Whichever lines include the word "ETask", copy them as they appear in the data.

- - - - - - -

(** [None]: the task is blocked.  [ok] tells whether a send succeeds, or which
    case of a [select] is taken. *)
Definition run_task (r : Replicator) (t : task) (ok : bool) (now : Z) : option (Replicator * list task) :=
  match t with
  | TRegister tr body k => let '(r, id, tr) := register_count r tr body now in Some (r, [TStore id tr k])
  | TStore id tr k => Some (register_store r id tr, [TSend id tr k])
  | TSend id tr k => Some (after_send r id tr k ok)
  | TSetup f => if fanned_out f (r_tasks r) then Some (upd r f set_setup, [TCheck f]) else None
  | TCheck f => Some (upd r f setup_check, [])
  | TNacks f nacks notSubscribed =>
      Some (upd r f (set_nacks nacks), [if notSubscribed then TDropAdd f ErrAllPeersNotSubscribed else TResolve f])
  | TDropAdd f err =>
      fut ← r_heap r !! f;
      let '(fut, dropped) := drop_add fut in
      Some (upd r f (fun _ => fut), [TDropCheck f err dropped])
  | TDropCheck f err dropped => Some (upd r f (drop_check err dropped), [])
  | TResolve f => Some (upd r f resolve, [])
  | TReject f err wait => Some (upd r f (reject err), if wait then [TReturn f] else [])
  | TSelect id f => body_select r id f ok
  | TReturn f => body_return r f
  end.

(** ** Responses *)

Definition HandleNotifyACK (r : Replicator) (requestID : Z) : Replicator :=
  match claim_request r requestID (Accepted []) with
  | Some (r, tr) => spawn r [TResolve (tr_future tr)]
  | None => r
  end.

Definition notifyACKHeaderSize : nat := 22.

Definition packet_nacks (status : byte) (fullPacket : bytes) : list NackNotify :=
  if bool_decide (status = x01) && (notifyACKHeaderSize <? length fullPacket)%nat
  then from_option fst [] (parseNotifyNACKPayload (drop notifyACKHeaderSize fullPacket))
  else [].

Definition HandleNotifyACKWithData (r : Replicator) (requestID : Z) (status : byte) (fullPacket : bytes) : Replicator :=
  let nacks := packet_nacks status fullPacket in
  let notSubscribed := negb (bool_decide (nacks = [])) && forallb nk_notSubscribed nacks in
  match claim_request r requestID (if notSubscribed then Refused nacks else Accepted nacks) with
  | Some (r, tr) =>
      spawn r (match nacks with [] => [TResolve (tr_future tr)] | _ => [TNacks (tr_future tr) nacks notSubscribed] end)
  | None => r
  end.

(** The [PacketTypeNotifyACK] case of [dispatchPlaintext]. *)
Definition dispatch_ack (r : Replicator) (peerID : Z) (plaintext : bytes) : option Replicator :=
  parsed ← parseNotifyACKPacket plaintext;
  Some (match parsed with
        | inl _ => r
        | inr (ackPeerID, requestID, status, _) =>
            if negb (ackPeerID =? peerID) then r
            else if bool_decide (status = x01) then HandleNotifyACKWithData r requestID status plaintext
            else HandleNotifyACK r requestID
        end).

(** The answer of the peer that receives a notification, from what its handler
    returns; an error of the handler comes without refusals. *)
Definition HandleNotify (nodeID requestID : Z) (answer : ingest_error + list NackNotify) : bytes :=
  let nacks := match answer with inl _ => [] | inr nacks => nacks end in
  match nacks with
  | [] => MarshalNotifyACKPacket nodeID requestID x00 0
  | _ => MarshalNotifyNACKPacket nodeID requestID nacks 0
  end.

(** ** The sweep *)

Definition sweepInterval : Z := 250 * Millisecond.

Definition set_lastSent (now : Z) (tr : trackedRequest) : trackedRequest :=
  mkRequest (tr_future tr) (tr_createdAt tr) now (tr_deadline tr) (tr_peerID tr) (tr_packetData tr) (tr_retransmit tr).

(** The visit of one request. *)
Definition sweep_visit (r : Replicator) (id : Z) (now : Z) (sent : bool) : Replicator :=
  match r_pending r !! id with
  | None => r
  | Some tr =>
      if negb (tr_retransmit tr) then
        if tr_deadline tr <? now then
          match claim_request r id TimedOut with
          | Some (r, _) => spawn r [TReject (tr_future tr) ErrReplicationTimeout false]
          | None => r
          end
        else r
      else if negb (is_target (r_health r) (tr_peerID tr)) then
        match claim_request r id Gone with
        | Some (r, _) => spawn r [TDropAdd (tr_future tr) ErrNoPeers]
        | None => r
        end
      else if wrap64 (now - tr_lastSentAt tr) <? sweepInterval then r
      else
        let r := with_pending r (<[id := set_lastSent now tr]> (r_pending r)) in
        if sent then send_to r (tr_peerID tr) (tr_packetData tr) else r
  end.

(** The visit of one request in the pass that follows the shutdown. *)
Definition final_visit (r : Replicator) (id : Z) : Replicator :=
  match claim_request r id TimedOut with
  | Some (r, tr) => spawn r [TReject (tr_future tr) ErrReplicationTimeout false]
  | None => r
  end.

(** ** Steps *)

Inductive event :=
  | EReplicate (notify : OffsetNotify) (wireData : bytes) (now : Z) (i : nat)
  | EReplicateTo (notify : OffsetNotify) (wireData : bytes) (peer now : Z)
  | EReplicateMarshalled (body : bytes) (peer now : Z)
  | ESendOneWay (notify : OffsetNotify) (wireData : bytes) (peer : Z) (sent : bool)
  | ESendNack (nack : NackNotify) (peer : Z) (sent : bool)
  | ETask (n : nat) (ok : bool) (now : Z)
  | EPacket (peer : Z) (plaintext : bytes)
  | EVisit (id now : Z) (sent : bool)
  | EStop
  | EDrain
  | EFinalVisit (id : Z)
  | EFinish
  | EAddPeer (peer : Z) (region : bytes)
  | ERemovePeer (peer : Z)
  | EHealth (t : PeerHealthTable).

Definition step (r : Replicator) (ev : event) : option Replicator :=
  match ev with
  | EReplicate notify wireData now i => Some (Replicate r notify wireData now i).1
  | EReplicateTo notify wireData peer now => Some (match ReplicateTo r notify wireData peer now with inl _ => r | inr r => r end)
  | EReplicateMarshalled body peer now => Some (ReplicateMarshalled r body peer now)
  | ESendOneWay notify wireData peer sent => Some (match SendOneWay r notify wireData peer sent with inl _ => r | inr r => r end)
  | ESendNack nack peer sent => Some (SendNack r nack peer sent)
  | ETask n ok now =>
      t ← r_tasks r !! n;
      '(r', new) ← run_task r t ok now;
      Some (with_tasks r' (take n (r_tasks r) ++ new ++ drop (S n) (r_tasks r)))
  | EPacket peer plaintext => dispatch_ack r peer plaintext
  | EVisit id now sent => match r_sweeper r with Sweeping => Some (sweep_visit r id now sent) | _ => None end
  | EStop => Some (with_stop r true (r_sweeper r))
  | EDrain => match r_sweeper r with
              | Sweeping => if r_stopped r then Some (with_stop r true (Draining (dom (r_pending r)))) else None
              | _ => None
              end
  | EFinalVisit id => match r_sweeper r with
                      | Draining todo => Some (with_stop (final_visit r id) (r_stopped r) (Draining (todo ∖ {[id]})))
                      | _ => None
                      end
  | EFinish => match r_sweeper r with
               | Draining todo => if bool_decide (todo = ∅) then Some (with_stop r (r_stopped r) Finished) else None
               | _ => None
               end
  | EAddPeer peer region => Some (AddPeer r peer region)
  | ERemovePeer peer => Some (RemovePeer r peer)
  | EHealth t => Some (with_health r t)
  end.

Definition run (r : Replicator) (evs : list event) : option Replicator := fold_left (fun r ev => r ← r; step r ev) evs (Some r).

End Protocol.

- - - - - - -

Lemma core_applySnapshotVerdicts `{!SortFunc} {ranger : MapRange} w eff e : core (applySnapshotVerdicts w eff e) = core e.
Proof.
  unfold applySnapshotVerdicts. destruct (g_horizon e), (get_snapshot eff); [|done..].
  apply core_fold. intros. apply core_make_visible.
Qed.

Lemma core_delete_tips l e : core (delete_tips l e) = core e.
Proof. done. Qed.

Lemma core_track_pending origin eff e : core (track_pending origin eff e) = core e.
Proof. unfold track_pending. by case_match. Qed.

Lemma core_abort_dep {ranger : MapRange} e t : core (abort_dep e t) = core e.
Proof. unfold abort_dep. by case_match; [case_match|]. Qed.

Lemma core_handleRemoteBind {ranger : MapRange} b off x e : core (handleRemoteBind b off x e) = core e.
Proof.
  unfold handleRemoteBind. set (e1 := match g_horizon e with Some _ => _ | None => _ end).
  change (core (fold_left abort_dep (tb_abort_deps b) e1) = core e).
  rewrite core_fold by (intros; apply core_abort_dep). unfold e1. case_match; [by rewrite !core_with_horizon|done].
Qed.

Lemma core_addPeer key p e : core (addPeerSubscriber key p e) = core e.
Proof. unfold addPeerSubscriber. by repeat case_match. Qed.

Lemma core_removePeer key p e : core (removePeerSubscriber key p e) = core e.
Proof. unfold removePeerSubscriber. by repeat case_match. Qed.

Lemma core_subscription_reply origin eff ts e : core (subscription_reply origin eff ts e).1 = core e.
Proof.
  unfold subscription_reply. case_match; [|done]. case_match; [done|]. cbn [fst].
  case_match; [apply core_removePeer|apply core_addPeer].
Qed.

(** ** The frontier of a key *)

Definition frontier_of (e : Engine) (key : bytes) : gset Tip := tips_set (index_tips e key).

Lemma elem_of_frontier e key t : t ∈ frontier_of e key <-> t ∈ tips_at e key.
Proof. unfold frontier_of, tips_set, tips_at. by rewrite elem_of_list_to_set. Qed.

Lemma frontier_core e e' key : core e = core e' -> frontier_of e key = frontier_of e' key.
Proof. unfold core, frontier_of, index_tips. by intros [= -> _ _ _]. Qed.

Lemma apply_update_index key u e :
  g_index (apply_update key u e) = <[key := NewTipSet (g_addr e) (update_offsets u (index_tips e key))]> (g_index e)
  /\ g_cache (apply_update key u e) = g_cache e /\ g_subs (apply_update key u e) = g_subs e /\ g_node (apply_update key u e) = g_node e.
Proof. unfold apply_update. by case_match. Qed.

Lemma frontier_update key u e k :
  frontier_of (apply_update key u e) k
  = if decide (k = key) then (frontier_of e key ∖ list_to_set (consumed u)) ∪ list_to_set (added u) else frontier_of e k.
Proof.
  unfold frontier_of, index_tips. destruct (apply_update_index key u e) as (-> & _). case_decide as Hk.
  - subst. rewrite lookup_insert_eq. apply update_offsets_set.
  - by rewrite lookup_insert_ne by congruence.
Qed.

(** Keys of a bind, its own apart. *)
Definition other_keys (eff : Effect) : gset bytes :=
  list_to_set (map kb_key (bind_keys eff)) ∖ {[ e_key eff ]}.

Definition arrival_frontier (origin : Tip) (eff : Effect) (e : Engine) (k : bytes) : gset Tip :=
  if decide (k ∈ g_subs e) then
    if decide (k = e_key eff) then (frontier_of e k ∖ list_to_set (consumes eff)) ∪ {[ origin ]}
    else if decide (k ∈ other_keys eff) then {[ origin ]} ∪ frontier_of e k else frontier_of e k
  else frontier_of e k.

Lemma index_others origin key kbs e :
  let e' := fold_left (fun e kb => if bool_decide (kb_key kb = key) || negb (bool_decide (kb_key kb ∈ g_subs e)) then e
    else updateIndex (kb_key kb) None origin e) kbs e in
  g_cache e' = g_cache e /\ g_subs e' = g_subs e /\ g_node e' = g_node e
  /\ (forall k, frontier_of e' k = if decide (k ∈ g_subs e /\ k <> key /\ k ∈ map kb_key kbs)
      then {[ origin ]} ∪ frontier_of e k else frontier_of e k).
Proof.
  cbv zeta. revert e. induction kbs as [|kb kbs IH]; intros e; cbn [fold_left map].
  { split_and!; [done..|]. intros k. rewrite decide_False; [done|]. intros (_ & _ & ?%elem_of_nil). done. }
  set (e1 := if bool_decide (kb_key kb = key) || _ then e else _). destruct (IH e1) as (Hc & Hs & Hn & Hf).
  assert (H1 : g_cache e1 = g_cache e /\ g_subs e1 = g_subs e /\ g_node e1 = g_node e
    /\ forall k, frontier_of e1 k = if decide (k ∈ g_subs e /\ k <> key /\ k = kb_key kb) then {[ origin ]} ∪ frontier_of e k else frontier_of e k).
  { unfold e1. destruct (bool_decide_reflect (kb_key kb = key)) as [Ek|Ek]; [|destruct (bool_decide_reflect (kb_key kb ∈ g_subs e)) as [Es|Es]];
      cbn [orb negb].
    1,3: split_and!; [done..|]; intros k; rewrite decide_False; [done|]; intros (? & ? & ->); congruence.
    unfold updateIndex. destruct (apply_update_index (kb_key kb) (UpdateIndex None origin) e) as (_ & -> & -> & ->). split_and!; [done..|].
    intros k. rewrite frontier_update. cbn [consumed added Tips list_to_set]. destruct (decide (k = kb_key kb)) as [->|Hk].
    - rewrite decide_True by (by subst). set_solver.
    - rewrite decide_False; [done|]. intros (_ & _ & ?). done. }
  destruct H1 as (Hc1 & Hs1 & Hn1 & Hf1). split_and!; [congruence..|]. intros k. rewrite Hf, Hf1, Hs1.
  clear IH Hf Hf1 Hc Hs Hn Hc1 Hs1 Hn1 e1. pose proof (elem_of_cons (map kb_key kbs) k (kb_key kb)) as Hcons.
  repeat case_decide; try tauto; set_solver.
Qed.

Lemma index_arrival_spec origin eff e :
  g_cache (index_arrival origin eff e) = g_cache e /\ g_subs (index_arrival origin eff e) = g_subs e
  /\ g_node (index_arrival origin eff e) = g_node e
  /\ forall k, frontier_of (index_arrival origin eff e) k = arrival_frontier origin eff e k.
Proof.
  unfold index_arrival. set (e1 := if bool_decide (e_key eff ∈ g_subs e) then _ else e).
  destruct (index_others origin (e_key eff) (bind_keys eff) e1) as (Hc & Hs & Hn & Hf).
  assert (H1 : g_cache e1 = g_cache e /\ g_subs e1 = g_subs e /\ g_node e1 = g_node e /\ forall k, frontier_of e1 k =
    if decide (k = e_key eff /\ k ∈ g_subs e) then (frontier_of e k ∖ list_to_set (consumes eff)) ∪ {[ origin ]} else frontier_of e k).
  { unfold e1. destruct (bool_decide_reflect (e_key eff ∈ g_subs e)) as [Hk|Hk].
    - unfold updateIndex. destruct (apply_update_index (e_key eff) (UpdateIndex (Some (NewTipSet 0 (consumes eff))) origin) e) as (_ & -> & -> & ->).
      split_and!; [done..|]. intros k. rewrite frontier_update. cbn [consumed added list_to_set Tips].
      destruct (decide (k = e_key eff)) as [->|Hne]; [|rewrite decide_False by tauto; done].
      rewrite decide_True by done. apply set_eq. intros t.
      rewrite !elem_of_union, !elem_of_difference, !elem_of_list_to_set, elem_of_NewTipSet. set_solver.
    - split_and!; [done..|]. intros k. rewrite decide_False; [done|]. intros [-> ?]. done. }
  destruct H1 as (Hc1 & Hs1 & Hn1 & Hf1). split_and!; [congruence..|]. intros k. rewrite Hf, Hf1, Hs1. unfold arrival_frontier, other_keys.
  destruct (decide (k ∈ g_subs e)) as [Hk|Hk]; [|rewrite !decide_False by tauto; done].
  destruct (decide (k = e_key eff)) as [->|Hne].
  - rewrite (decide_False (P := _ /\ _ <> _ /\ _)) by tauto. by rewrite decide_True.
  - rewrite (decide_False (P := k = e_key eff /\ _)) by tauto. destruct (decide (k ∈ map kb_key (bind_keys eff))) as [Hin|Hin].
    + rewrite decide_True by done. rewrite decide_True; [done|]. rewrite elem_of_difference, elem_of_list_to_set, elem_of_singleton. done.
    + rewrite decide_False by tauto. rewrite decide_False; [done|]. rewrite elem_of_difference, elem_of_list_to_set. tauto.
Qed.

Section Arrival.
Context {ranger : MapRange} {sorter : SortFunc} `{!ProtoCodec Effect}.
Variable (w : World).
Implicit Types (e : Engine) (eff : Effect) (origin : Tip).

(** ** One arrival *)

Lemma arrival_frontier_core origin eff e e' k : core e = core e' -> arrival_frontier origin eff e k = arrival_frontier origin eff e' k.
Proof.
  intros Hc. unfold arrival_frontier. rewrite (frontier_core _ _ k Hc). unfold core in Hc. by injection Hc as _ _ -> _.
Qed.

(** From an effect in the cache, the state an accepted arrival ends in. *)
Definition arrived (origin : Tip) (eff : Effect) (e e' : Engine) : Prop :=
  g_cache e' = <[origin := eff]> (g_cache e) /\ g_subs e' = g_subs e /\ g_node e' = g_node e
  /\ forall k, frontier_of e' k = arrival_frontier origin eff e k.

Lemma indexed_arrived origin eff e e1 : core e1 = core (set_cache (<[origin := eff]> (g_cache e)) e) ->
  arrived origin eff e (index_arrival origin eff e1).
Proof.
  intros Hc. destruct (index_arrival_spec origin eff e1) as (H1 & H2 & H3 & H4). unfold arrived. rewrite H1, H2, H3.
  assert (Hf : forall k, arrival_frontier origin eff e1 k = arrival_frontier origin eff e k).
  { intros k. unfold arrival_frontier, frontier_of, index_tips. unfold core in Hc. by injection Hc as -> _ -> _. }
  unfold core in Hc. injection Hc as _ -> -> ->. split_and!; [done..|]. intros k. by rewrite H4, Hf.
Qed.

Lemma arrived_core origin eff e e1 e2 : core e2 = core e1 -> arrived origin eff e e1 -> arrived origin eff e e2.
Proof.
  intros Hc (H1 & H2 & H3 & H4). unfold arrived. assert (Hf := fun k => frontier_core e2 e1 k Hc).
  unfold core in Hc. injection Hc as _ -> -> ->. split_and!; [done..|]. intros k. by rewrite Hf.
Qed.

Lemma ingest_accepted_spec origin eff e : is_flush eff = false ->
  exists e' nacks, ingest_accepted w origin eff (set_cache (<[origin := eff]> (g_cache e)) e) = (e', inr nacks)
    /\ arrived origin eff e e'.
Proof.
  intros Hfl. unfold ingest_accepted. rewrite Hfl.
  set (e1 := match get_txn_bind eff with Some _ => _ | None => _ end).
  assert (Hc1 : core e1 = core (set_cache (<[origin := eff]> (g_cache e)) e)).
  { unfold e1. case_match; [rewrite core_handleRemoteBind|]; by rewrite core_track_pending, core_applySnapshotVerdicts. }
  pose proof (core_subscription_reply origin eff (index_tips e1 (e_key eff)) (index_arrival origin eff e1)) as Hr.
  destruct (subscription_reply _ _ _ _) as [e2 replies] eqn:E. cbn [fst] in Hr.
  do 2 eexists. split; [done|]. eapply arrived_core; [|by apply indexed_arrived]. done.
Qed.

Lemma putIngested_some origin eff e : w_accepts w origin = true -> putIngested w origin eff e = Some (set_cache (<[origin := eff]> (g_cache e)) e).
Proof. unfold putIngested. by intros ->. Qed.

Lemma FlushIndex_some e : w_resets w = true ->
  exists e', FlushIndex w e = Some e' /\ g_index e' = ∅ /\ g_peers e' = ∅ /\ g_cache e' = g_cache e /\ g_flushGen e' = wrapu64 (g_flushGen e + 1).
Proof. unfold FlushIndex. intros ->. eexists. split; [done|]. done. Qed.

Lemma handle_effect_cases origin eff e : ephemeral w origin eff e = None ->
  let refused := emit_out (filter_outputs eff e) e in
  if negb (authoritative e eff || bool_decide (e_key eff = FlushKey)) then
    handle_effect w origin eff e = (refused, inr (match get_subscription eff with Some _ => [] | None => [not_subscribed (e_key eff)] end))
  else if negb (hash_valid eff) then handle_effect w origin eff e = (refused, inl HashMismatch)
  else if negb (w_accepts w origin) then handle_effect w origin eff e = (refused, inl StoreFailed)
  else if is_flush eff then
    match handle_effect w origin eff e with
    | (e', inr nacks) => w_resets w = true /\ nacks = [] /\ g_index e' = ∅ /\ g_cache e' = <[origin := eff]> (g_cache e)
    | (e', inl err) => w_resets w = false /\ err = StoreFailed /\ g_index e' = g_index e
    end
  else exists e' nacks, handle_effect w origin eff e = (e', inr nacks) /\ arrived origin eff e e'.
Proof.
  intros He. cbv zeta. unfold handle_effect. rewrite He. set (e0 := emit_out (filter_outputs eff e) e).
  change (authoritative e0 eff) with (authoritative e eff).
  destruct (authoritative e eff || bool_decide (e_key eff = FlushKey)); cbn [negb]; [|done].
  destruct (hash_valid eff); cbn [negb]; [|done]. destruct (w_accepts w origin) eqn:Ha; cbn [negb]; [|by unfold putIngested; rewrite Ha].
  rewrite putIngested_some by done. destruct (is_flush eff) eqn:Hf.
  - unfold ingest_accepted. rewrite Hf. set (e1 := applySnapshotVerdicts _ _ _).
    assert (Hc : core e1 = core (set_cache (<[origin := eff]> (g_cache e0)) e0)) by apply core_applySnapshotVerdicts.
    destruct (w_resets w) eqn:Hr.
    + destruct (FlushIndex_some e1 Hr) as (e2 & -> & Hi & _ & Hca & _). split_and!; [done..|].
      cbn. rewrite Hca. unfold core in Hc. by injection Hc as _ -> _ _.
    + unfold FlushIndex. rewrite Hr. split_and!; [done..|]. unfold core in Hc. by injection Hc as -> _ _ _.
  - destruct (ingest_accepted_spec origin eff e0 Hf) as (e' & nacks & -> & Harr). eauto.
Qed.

- - - - - - -

▶ [Task answer]
  | ETask (n : nat) (ok : bool) (now : Z)
  | ETask n ok now =>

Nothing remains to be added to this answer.